By Peter Byron
The Ian Potter National Conservatory (Conservatory) is the first major development from the Australian National Botanic Gardens’ (ANBG) 20-year Master Plan, announced by the Australian Government in June 2015. The Conservatory will be a national and international showcase of some of Australia’s most beautiful and unusual tropical native flora.
The Conservatory will feature tropical plant species from Kakadu National Park, the Wet Tropics of northern Queensland and Christmas Island. It is expected to be a major tourism drawcard while also operating as a world-class research facility for rare and threatened Australian tropical plants. The Conservatory’s stunning design is the result of a national competition won by Sydney-based architects CHROFI.
The design of the Conservatory has been completed. Project Coordination Australia will undertake the build over the next 18 months.
Over several years, a range of extensive design and testing has occurred as this is an entirely new type of Conservatory that will feature world-class design and sustainability concepts. The unique design of the Conservatory will showcase an extensive range of Australian tropical plants, many that have never been cultivated before that were sourced from places such as remote areas of Kakadu and Christmas Island national parks.
The expertise involved in the design of the Conservatory has seen some of Australia’s leading experts come together in the project, such as architects from CHROFI, environmental engineers, landscape architects, light modelling experts, the Gardens’ tropical plant expert, Joe McAuliffe, and a leading tropical plant physiologist from the Australian National University, Dr John Evans.
Thanks to funding from the Friends of the ANBG, the ANBG has appointed Trigger, one of Australia’s leading interpretation consultants who will work with the Gardens staff to design the interpretative elements throughout the Conservatory.
The visitor experience will be supplemented by a specially designed Soundscape that will provide sounds captured from Kakadu and Christmas Island, and will be distributed at various layers in the rainforest canopy to recreate the effects of birds and wind in the trees, along with the rustling of leaves and frog calls from the forest floor. The Conservatory will also feature special lighting systems to highlight the plant collection that will be used for ticketed night tours.
The Conservatory will allow the Gardens to increase the number and diversity of Australian plants on display in its unique living collection. It will also provide a safe haven for numerous threatened species into the future. As visitors enter the Conservatory, they arrive in the 17m high Rainforest Chamber that features plants from northern Queensland’s wet and dry tropics. The King Fern, Angiopteris evecta, will spread its large fronds and the characteristic silhouettes of the leaves of the Fan Palm, Licuala ramsayi, will enhance the tropical feel.

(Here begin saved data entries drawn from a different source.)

Lemma retries_counts (k : nat) :
  List.length (filter is_connect (retries k u ++ [Coral.Connect u])) = S k /\
  List.length (filter is_sleep (retries k u ++ [Coral.Connect u])) = k /\
  seconds_waited (retries k u ++ [Coral.Connect u]) = Coral.retry_delay * k.
Proof.
  induction k as [| k (IH1 & IH2 & IH3)]; [repeat split; reflexivity |].
  cbn [retries app filter is_connect is_sleep List.length seconds_waited].
  rewrite IH1, IH2, IH3. repeat split; lia.
Qed.

End MoreConnection.

(** X15.  A server that answers at the attempt numbered [k], after [k]
    refusals, costs [k + 1] attempts and [k] waits of five seconds: the
    loop stops at the first success, keeps the client of that attempt and
    makes no further attempt. *)
Theorem connects_after_refusals :
  forall (E : Coral.env) (url : string) (k : nat) (coral_tools : list Coral.Tool),
    Coral.CORAL_SSE_URL E = Some url ->
    url <> "" ->
    (k < Coral.max_retries)%nat ->
    (forall j, (j < k)%nat -> refused (Coral.server E j (Coral.build_url E url)) = true) ->
    Coral.server E k (Coral.build_url E url) = Coral.Catalog coral_tools ->
    schedule (fst (Coral.create_coralized_agent E))
    = (retries k (Coral.build_url E url) ++ [Coral.Connect (Coral.build_url E url)])%list /\
    List.length (filter is_connect (schedule (fst (Coral.create_coralized_agent E)))) = S k /\
    List.length (filter is_sleep (schedule (fst (Coral.create_coralized_agent E)))) = k /\
    seconds_waited (schedule (fst (Coral.create_coralized_agent E))) = 5 * k /\
    Coral.coral_client (fst (Coral.create_coralized_agent E))
    = Some (Coral.mkClient (Coral.build_url E url)).
Proof.
  intros E url k coral_tools Hurl Hne Hk Hbefore Hat.
  assert (Hrun : schedule (fst (Coral.create_coralized_agent E))
                 = (retries k (Coral.build_url E url) ++
                    [Coral.Connect (Coral.build_url E url)])%list /\
                 Coral.coral_client (fst (Coral.create_coralized_agent E))
                 = Some (Coral.mkClient (Coral.build_url E url))).
  { unfold Coral.create_coralized_agent. rewrite Hurl, (is_empty_false _ Hne).
    cbn [fst].
    set (st0 := Coral.emit _ _).
    destruct (connect_loop_schedule E (Coral.build_url E url) coral_tools
                Coral.max_retries 0 k st0 ltac:(lia) Hk
                ltac:(intros j Hj; apply Hbefore; lia) Hat) as [Hschedule Hclient].
    split; [| exact Hclient].
    rewrite Hschedule. replace (k - 0) with k by lia. reflexivity. }
  destruct Hrun as [Hschedule Hclient].
  destruct (retries_counts (Coral.build_url E url) k) as (Hc & Hs & Hw).
  rewrite Hschedule.
  repeat split; assumption.
Qed.

Lemma connects_after_refusals_witness :
  schedule (fst (Coral.create_coralized_agent Fixture.third_time))
  = [ Coral.Connect "http://localhost:5555/sse?x=1&agentId=scout&agentDescription=Research%20assistant%20agent";
      Coral.Sleep 5;
      Coral.Connect "http://localhost:5555/sse?x=1&agentId=scout&agentDescription=Research%20assistant%20agent";
      Coral.Sleep 5;
      Coral.Connect "http://localhost:5555/sse?x=1&agentId=scout&agentDescription=Research%20assistant%20agent" ].
Proof.
  destruct (connects_after_refusals Fixture.third_time "http://localhost:5555/sse?x=1" 2
              [Coral.mkTool "list_agents" "List all connected agents"])
    as (Hschedule & _).
  - reflexivity.
  - discriminate.
  - unfold Coral.max_retries. lia.
  - intros j Hj. destruct j as [| [| j]]; [reflexivity | reflexivity | lia].
  - reflexivity.
  - rewrite Hschedule. reflexivity.
Defined.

Visitors will meander through the forest floor on a boardwalk, where the spectacular flowers of the native turmeric, Curcuma australasica, will make an appearance during the wet season. It will take some time for a canopy to develop in this space and nursery staff are currently growing plants in the old display glasshouse, and sourcing larger plants from outside suppliers, to add height to the initial plantings. Several plant chandeliers will hang from the ceiling displaying epiphytic plants. Nursery staff are experimenting with different epiphytes and media to find what will best suit the conditions.

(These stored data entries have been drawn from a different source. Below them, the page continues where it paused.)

Definition with_season_avg_ast (s : float) (i : Inputs) : Inputs :=
  mkInputs (player_name i) (line_ast i) s (is_home i) (game_total_ou i)
    (team_total_ou i) (opp_ast_allowed i) (matchup_pace i) (recent_avg_ast i)
    (season_avg_minutes i) (expected_minutes i) (is_back_to_back i)
    (last5_potential_ast i) (last5_conversion i).

Definition with_game_total_ou (x : float) (i : Inputs) : Inputs :=
  mkInputs (player_name i) (line_ast i) (season_avg_ast i) (is_home i) x
    (team_total_ou i) (opp_ast_allowed i) (matchup_pace i) (recent_avg_ast i)
    (season_avg_minutes i) (expected_minutes i) (is_back_to_back i)
    (last5_potential_ast i) (last5_conversion i).

Definition with_opp_ast_allowed (x : float) (i : Inputs) : Inputs :=
  mkInputs (player_name i) (line_ast i) (season_avg_ast i) (is_home i)
    (game_total_ou i) (team_total_ou i) x (matchup_pace i) (recent_avg_ast i)
    (season_avg_minutes i) (expected_minutes i) (is_back_to_back i)
    (last5_potential_ast i) (last5_conversion i).

Definition with_team_total_ou (x : float) (i : Inputs) : Inputs :=
  mkInputs (player_name i) (line_ast i) (season_avg_ast i) (is_home i)
    (game_total_ou i) x (opp_ast_allowed i) (matchup_pace i) (recent_avg_ast i)
    (season_avg_minutes i) (expected_minutes i) (is_back_to_back i)
    (last5_potential_ast i) (last5_conversion i).
(** X13: the MiniMax and the Runway script go on to their request only
    with a non-empty API key and an existing image file; the key is the
    one of --api_key when that is non-empty and the one of the
    environment otherwise.  They check in opposite orders: the MiniMax
    script reports a missing key whatever the image is, the Runway
    script a missing image whatever the key is.  The MiniMax script
    takes a non-empty --output as it is and generates a name otherwise. *)
Theorem start_up_checks :
  forall (am : MiniMaxSetup.args) (ar : RunwaySetup.args) environ_key isfile
         timestamp uuid,
    match MiniMaxSetup.start_up am environ_key isfile timestamp uuid with
    | MiniMaxSetup.NoApiKey =>
        truthy (MiniMaxSetup.api_key am) = false /\ truthy environ_key = false
    | MiniMaxSetup.NoImage =>
        isfile (MiniMaxSetup.image am) = false /\
        truthy (py_or (MiniMaxSetup.api_key am) environ_key) = true
    | MiniMaxSetup.Ready key to =>
        key <> ""%string /\
        Some key = (if truthy (MiniMaxSetup.api_key am)
                    then MiniMaxSetup.api_key am else environ_key) /\
        isfile (MiniMaxSetup.image am) = true /\
        match to with
        | MiniMaxSetup.Given path =>
            MiniMaxSetup.output am = Some path /\ path <> ""%string
        | MiniMaxSetup.Generated dir name =>
            truthy (MiniMaxSetup.output am) = false /\
            dir = ["outputs"; "minMax";
                   MiniMaxSetup.safe_model (MiniMaxSetup.model am)]%string /\
            name = MiniMaxSetup.generate_unique_filename
                     timestamp uuid (MiniMaxSetup.prompt am)
                     (MiniMaxSetup.model am) ".mp4"
        end
    end /\
    match RunwaySetup.start_up ar environ_key isfile with
    | RunwaySetup.NoImage => isfile (RunwaySetup.image ar) = false
    | RunwaySetup.NoApiKey =>
        isfile (RunwaySetup.image ar) = true /\
        truthy (RunwaySetup.api_key ar) = false /\ truthy environ_key = false
    | RunwaySetup.Ready key =>
        key <> ""%string /\
        Some key = (if truthy (RunwaySetup.api_key ar)
                    then RunwaySetup.api_key ar else environ_key) /\
        isfile (RunwaySetup.image ar) = true
    end.
Proof.
  intros am ar environ_key isfile timestamp uuid.
  assert (Hkey : forall arg : option string,
             truthy (py_or arg environ_key) = true ->
             get_or (py_or arg environ_key) "" <> ""%string /\
             Some (get_or (py_or arg environ_key) "")
               = (if truthy arg then arg else environ_key)).
  { intros arg H. destruct (truthy_not_empty _ H) as (s & Hs & Hne).
    rewrite Hs. cbn [get_or]. split; [exact Hne|].
    rewrite <- Hs. reflexivity. }
  split.
  - unfold MiniMaxSetup.start_up. cbv zeta.
    destruct (truthy (py_or (MiniMaxSetup.api_key am) environ_key)) eqn:Hk; cbn [negb].
    + destruct (isfile (MiniMaxSetup.image am)) eqn:Hf; cbn [negb].
      * destruct (Hkey _ Hk) as [Hne Hsome].
        split; [exact Hne|]. split; [exact Hsome|]. split; [reflexivity|].
        destruct (truthy (MiniMaxSetup.output am)) eqn:Ho.
        -- destruct (truthy_not_empty _ Ho) as (s & Hs & Hs'). rewrite Hs.
           cbn [get_or]. split; [reflexivity|exact Hs'].
        -- repeat split.
      * split; reflexivity.
    + unfold py_or in Hk.
      destruct (truthy (MiniMaxSetup.api_key am)) eqn:Ha; [congruence|].
      split; [reflexivity|exact Hk].
  - unfold RunwaySetup.start_up. cbv zeta.
    destruct (isfile (RunwaySetup.image ar)) eqn:Hf; cbn [negb]; [|reflexivity].
    destruct (truthy (py_or (RunwaySetup.api_key ar) environ_key)) eqn:Hk; cbn [negb].
    + destruct (Hkey _ Hk) as [Hne Hsome].
      split; [exact Hne|]. split; [exact Hsome|reflexivity].
    + unfold py_or in Hk.
      destruct (truthy (RunwaySetup.api_key ar)) eqn:Ha; [congruence|].
      split; [reflexivity|]. split; [reflexivity|exact Hk].
Qed.

(** A command line with --image_url alone and the key in the
    environment reaches the request; one with --image does not. *)
Example kling_start_up_cases :
  PiAPISetup.start_up
    {| PiAPISetup.image := None;
       PiAPISetup.image_url := Some "https://host/cat.png"%string;
       PiAPISetup.prompt := "a cat"; PiAPISetup.api_key := Some ""%string |}
    (Some "secret"%string) (fun _ => false)
    = PiAPISetup.Ready "secret" (Some "https://host/cat.png"%string) /\
  PiAPISetup.start_up
    {| PiAPISetup.image := Some "cat.png"%string; PiAPISetup.image_url := None;
       PiAPISetup.prompt := "a cat"; PiAPISetup.api_key := Some "secret"%string |}
    None (fun _ => true)
    = PiAPISetup.UploadNotImplemented.
Proof. split; reflexivity. Qed.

The downstairs section of the Conservatory is three metres below the Rainforest Chamber and has a completely different range of themes and experiences. The water feature starts as a trickling stream in the Rainforest Chamber and overflows into a stunning pond of water that will showcase several large planter boxes of Pandanus basedowii, a spiky pandan from Kakadu.
A system of racks and shelves will form the basis of a ‘plant library’, displaying rare and threatened species from Kakadu and Christmas Island national parks – many that have never been cultivated before. This system will also provide an opportunity to showcase the work of our research projects. Visitors will be able to get up close to many of the plants on display and they will be complemented by informative interpretation panels.

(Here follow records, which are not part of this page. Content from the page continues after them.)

(** [alter_field]; the text of its [ValueError] is kept short. *)
Definition alter_field (old_field new_field : Field) : M unit :=
  rel_condition <- rel_condition_of old_field new_field ;;
  if opt_is_None (db_type old_field) && opt_is_None (db_type new_field)
     && rel_condition then
    _alter_many_to_many model old_field new_field strict
  else if opt_is_None (db_type old_field) || opt_is_None (db_type new_field) then
    raise (ValueError "Cannot alter field")
  else if needs_remaking old_field new_field then
    let rebuild_incomming_fk := primary_key old_field && primary_key new_field in
    let alter_incomming_fk_data_type :=
      primary_key old_field && primary_key new_field
      && negb (isinstance dj old_field AutoField
               && isinstance dj new_field IntegerField) in
    fields <- alterFieldDataTypeByRemaking model old_field new_field strict ;;
    alter_field_from_flags (fst fields) (snd fields)
      rebuild_incomming_fk alter_incomming_fk_data_type
  else
    alter_field_from_flags old_field new_field false false.

End Steps.

End Editor.

(** ** Observations on traces *)

(** The events issued since the trace was [t] *)
Definition since (t t' : Trace) : Trace := skipn (List.length t) t'.

(** The event [self.execute(s)] leaves when the trace is [t] *)
Definition attempt (E : Engine) (t : Trace) (s : Stmt) : Event :=
  if refuses E t s then Refused s else Done s.

Definition is_reorg (ev : Event) : Prop :=
  match ev with
  | Done (sql_reorg_table _ _) | Refused (sql_reorg_table _ _) => True
  | _ => False
  end.

(** The columns of [table] after an event, for the statements of this editor
    that add, drop or rename a column; identifiers are the quoted ones. *)
Definition columns_after (dj : Django) (table : string) (cols : list string)
    (ev : Event) : list string :=
  match ev with
  | Done (super_add_field m f) =>
      if String.eqb (quote_name dj (db_table m)) table
      then cols ++ [quote_name dj (column f)] else cols
  | Done (super_remove_field m f) =>
      if String.eqb (quote_name dj (db_table m)) table
      then remove string_dec (quote_name dj (column f)) cols else cols
  | Done (sql_delete_column tb c) =>
      if String.eqb tb table then remove string_dec c cols else cols
  | Done (sql_rename_column tb o n) =>
      if String.eqb tb table
      then map (fun c => if String.eqb c o then n else c) cols else cols
  | _ => cols
  end.

Definition table_columns (dj : Django) (table : string) (cols : list string)
    (t : Trace) : list string :=
  fold_left (columns_after dj table) t cols.

(** The statements [_restore_constraints_check] makes from the deferred
    constraints, in its order *)
Definition restore_stmts (old_column new_column table : string)
    (d : Deferred) : list Stmt :=
  map (fun '(n, cols) =>
         sql_create_pk table n (renamed_columns old_column new_column cols)) (d_pk d)
  ++ map (fun '(n, cols) =>
         sql_create_unique table n (renamed_columns old_column new_column cols))
       (d_unique d)
  ++ map (fun '(n, cols) =>
         sql_create_index table n (renamed_columns old_column new_column cols)
           EmptyString) (d_index d).

(** The names of the constraints the restoration recreates *)
Definition restored_names (d : Deferred) : list string :=
  keys (d_pk d) ++ keys (d_unique d) ++ keys (d_index d).

Definition has_key {V} (d : dict V) (k : string) : bool :=
  existsb (String.eqb k) (keys d).

(** Under how many of the four kinds a name is recorded *)
Definition recorded_kinds (d : Deferred) (name : string) : nat :=
  (if has_key (d_pk d) name then 1 else 0)
  + (if has_key (d_unique d) name then 1 else 0)
  + (if has_key (d_index d) name then 1 else 0)
  + (if has_key (d_check d) name then 1 else 0).

(** A computation only issues events that satisfy [P], whatever its
    outcome. *)
Definition emits {A} (P : Event -> Prop) (m : M A) : Prop :=
  forall t, exists ext, trace_of (m t) = t ++ ext /\ Forall P ext.

(** One turn of the deferral loop as a relation: from the deferred set [d]
    and the trace [t], what the turn for the constraint [n] with the columns
    [cols] can leave. *)
Inductive index_part (table n : string) (cols : list string) (d : Deferred)
    (t : Trace) : Deferred -> Trace -> Prop :=
| index_skipped : index_part table n cols d t d t
| index_dropped :
    index_part table n cols d t (record_index d n cols)
      (t ++ [Done (sql_delete_index (Some table) n)])
| index_refused :
    index_part table n cols d t d
      (t ++ [Refused (sql_delete_index (Some table) n)]).

Inductive turn (table n : string) (cols : list string) (d : Deferred)
    (t : Trace) : Res Deferred -> Prop :=
| turn_pk_dropped :
    turn table n cols d t
      (Ok (record_pk d n cols) (t ++ [Done (sql_delete_pk table n)]))
| turn_pk_refused :
    turn table n cols d t
      (Raise (Error (sql_delete_pk table n)) (t ++ [Refused (sql_delete_pk table n)]))
| turn_unique_dropped :
    turn table n cols d t
      (Ok (record_unique d n cols) (t ++ [Done (sql_delete_unique table n)]))
| turn_unique_refused :
    turn table n cols d t (Ok d (t ++ [Refused (sql_delete_unique table n)]))
| turn_check_skipped di ti :
    index_part table n cols d t di ti -> turn table n cols d t (Ok di ti)
| turn_check_dropped di ti :
    index_part table n cols d t di ti ->
    turn table n cols d t
      (Ok (record_check di n cols) (ti ++ [Done (sql_delete_check table n)]))
| turn_check_refused di ti :
    index_part table n cols d t di ti ->
    turn table n cols d t
      (Raise (Error (sql_delete_check table n))
         (ti ++ [Refused (sql_delete_check table n)])).

(** The statement of an event, and the statements a trace shows apart from
    the reorganizations *)
Definition stmt_of (ev : Event) : Stmt :=
  match ev with Done s | Refused s => s end.

Definition is_reorg_stmt (s : Stmt) : bool :=
  match s with sql_reorg_table _ _ => true | _ => false end.

Definition attempted (t : Trace) : list Stmt :=
  filter (fun s => negb (is_reorg_stmt s)) (map stmt_of t).

(** The name of the constraint a statement of the deferral drops *)
Definition dropped_name (s : Stmt) : option string :=
  match s with
  | sql_delete_pk _ n | sql_delete_unique _ n | sql_delete_index _ n
  | sql_delete_check _ n => Some n
  | _ => None
  end.

Definition drops (name : string) (ev : Event) : Prop :=
  dropped_name (stmt_of ev) = Some name.

(** The name of the constraint a statement creates *)
Definition created_name (s : Stmt) : option string :=
  match s with
  | sql_create_pk _ n _ | sql_create_unique _ n _ | sql_create_index _ n _ _ =>
      Some n
  | _ => None
  end.

Definition creates (name : string) (s : Stmt) : bool :=
  match created_name s with
  | Some n => String.eqb n name
  | None => false
  end.

(** Under which of the kinds pk, unique, index and check a name is
    recorded *)
Definition kinds (d : Deferred) (name : string) : bool * bool * bool * bool :=
  (has_key (d_pk d) name, has_key (d_unique d) name,
   has_key (d_index d) name, has_key (d_check d) name).

(** What the [continue] statements of the deferral leave possible: a name
    recorded under pk or under unique is recorded under nothing else. *)
Definition exclusive (k : bool * bool * bool * bool) : bool :=
  let '(p, u, i, c) := k in
  negb (p && (u || i || c)) && negb (u && (i || c)).

Definition nodup_maps (d : Deferred) : Prop :=
  NoDup (keys (d_pk d)) /\ NoDup (keys (d_unique d))
  /\ NoDup (keys (d_index d)) /\ NoDup (keys (d_check d)).

(** An event that leaves the columns of [table] as they are *)
Definition neutral (dj : Django) (table : string) (ev : Event) : Prop :=
  forall cols, columns_after dj table cols ev = cols.

(** The three statements [add_field] executes inside a [try] that drops the
    new column: NOT NULL, the primary key, the unique constraint. *)
Definition follow_up (dj : Django) (model : Model) (field : Field)
    (s : Stmt) : Prop :=
  let tbl := quote_name dj (db_table model) in
  let col := quote_name dj (column field) in
  s = sql_alter_column tbl (sql_alter_column_not_null col)
  \/ s = sql_create_pk tbl
           (_create_index_name dj (OfModel (db_table model)) [column field] "_pk")
           col
  \/ s = sql_create_unique tbl
           (_create_index_name dj (OfModel (db_table model)) [column field] "_uniq")
           col.

(** A computation all of whose events satisfy [Q], unless it ends by
    raising after a refused statement followed by the attempt to execute
    [del]: the refusal is raised again when [del] ran, the refusal of [del]
    otherwise. *)
Definition compensated (del : Stmt) (Q : Event -> Prop) {A} (m : M A) : Prop :=
  forall t, exists ext, trace_of (m t) = t ++ ext
    /\ (Forall Q ext
        \/ exists pre s, Forall Q pre
             /\ ((ext = pre ++ [Refused s; Done del]
                  /\ m t = Raise (Error s) (t ++ ext))
                 \/ (ext = pre ++ [Refused s; Refused del]
                     /\ m t = Raise (Error del) (t ++ ext)))).

(** A statement that creates, fills or removes a column as the remake does *)
Definition remakes (s : Stmt) : Prop :=
  match s with
  | super_add_field _ _ | sql_update_set _ _ _ | super_remove_field _ _ => True
  | _ => False
  end.

(** A computation that, when it completes, returns a value that
    satisfies [R] *)
Definition returns {A} (R : A -> Prop) (m : M A) : Prop :=
  forall t a t', m t = Ok a t' -> R a.

(** Statements by template *)
Definition is_drop_default (s : Stmt) : bool :=
  match s with sql_drop_default _ _ => true | _ => false end.

Definition is_set_default (s : Stmt) : bool :=
  match s with
  | sql_alter_column _ (sql_alter_column_default _ _) => true
  | _ => false
  end.

Definition is_identity (s : Stmt) : bool :=
  match s with
  | sql_alter_column _ (sql_alter_column_type_from_int_to_auto _ _) => true
  | _ => false
  end.

(** How many of the statements a trace shows satisfy [p] *)
Definition attempts_of (p : Stmt -> bool) (t : Trace) : nat :=
  List.length (filter p (map stmt_of t)).

(** *** The deferral when nothing is refused

    Which branch of the loop of [_defer_constraints_check] takes a
    constraint: the primary-key branch first, then the unique branch, and
    the index and check branches for what neither took. *)
Section DeferralPlan.

Variables (old_column table : string).
Variables (defer_pk defer_unique defer_index defer_check : bool).

Definition touches (cd : ConstrDict) : bool :=
  PyStr.contains old_column (cd_columns cd).

Definition defers_pk (cd : ConstrDict) : bool :=
  defer_pk && cd_primary_key cd && touches cd.

Definition defers_unique (cd : ConstrDict) : bool :=
  negb (defers_pk cd) && (defer_unique && cd_unique cd && touches cd).

Definition defers_index (cd : ConstrDict) : bool :=
  negb (defers_pk cd) && negb (defer_unique && cd_unique cd && touches cd)
  && (defer_index && cd_index cd && touches cd).

Definition defers_check (cd : ConstrDict) : bool :=
  negb (defers_pk cd) && negb (defer_unique && cd_unique cd && touches cd)
  && (defer_check && cd_check cd && touches cd).

(** The names and column lists of the constraints a branch takes *)
Definition taken (p : ConstrDict -> bool) (catalog : dict ConstrDict)
    : dict (list string) :=
  map (fun e => (fst e, cd_columns (snd e))) (filter (fun e => p (snd e)) catalog).

Definition deferred_of (catalog : dict ConstrDict) : Deferred :=
  {| d_pk := taken defers_pk catalog;
     d_unique := taken defers_unique catalog;
     d_index := taken defers_index catalog;
     d_check := taken defers_check catalog |}.

(** The drops of one constraint, in the order of the branches *)
Definition drops_of (e : string * ConstrDict) : list Stmt :=
  (if defers_pk (snd e) then [sql_delete_pk table (fst e)] else [])
  ++ (if defers_unique (snd e) then [sql_delete_unique table (fst e)] else [])
  ++ (if defers_index (snd e) then [sql_delete_index (Some table) (fst e)] else [])
  ++ (if defers_check (snd e) then [sql_delete_check table (fst e)] else []).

One of many unique plants will be the critically endangered fern, Pneumatopteris truncata from Christmas Island, which has been grown from the spore collected by ANBG staff. The endangered Hibiscus brennanii, which is endemic to Kakadu will show its stunning bright pink buds that open to paler pink flowers that last for just one day. Visitors will be treated to a range of Lithomyrtus spp. from Kakadu, a group of shrubs in the Myrtaceae family that produce a profusion of pink flowers.
A display from the Tropical Mountain Plant Science project will include rare endemic mountain-top plants from the Wet Tropics. Changing the plants in this space will enable us to display the more interesting and beautiful plants from our holdings in the glasshouses that may not be suitable for long-term display in the conservatory.
Completion of the Ian Potter National Conservatory is marked for late 2022. It will be a world-class and innovative Conservatory and will also be one of the most significant new developments in the history of the Australian National Botanic Gardens.